* [Supplied material]:
Lemma open_session_safe i li nk mk :
  safe chain0 (fun m => mc_chain m = chain0) (open_session i li nk mk) (fun r _ => chain0 = Ok (fst (fst r))).
Proof.
  unfold open_session.
  apply (safe_bind _ _ _ (fun s _ => chain0 = Ok s)).
  { intros m Hm HP. unfold load_state. split; [exact Hm|]. rewrite HP. by destruct chain0. }
  intros s. apply (safe_bind _ _ _ (fun _ _ => chain0 = Ok s)); [solve_of|]. intros id.
  apply (safe_bind _ _ _ (fun _ _ => chain0 = Ok s)).
  { intros m Hm HP. unfold open_service. destruct (prepare_runtime_state _ _ _ _ _ _) as [[d fs] [[st|e]|]]; by split. }
  intros []. apply safe_state. intros ws.
  apply (safe_bind _ _ _ (fun _ _ => chain0 = Ok s)); [solve_of|]. intros authz.
  destruct (ri_bind_fails i); [solve_of|].
  apply (safe_bind _ _ _ (fun _ _ => chain0 = Ok s)).
  { intros m Hm HP. unfold accept_worker. destruct (accept_one _ _ _ _ _ _) as [st [[session rest]|e]]; by split. }
  intros session. destruct (negb (is_authorized _ _ _)).
  - apply (safe_bind _ _ _ (fun _ _ => True)); [|intros []; by apply safe_of].
    intros m Hm HP. by split.
  - apply safe_of. by intros m r HP [= <-].
Qed.

Lemma select_next_safe state authz session epoch li mk :
  safe chain0 (fun _ => chain0 = Ok state) (select_next_ticket state authz session epoch li mk) (fun _ _ => True).
Proof.
  unfold select_next_ticket.
  apply (safe_bind _ _ _ (fun p _ => chain0 = Ok state /\ same_chain state (fst p))).
  { apply safe_of. intros m [prepared plan] HP H%map_err_ok. split; [exact HP|]. by apply prepare_same in H as [H _]. }
  intros [prepared base]. apply safe_state. intros ws.
  apply (safe_bind _ _ _ (fun _ _ => chain0 = Ok state /\ same_chain state prepared)); [solve_of|].
  intros sel. apply (safe_bind _ _ _ (fun _ _ => chain0 = Ok state /\ same_chain state prepared)); [solve_of|].
  intros plan m Hm [H1 H2].
  assert (safe chain0 (fun _ => True) (run* _ := save_state prepared in run_of (Ok (prepared, plan))) (fun _ _ => True)) as Hs.
  { apply (safe_bind _ _ _ (fun _ _ => True)); [by apply (safe_save chain0 _ state)|]. intros []. solve_of. }
  by apply Hs.
Qed.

* [Task prompt]: Count the lines in the material above where the word "split" occurs, and reply with nothing but the number.

* [Finished task]: 5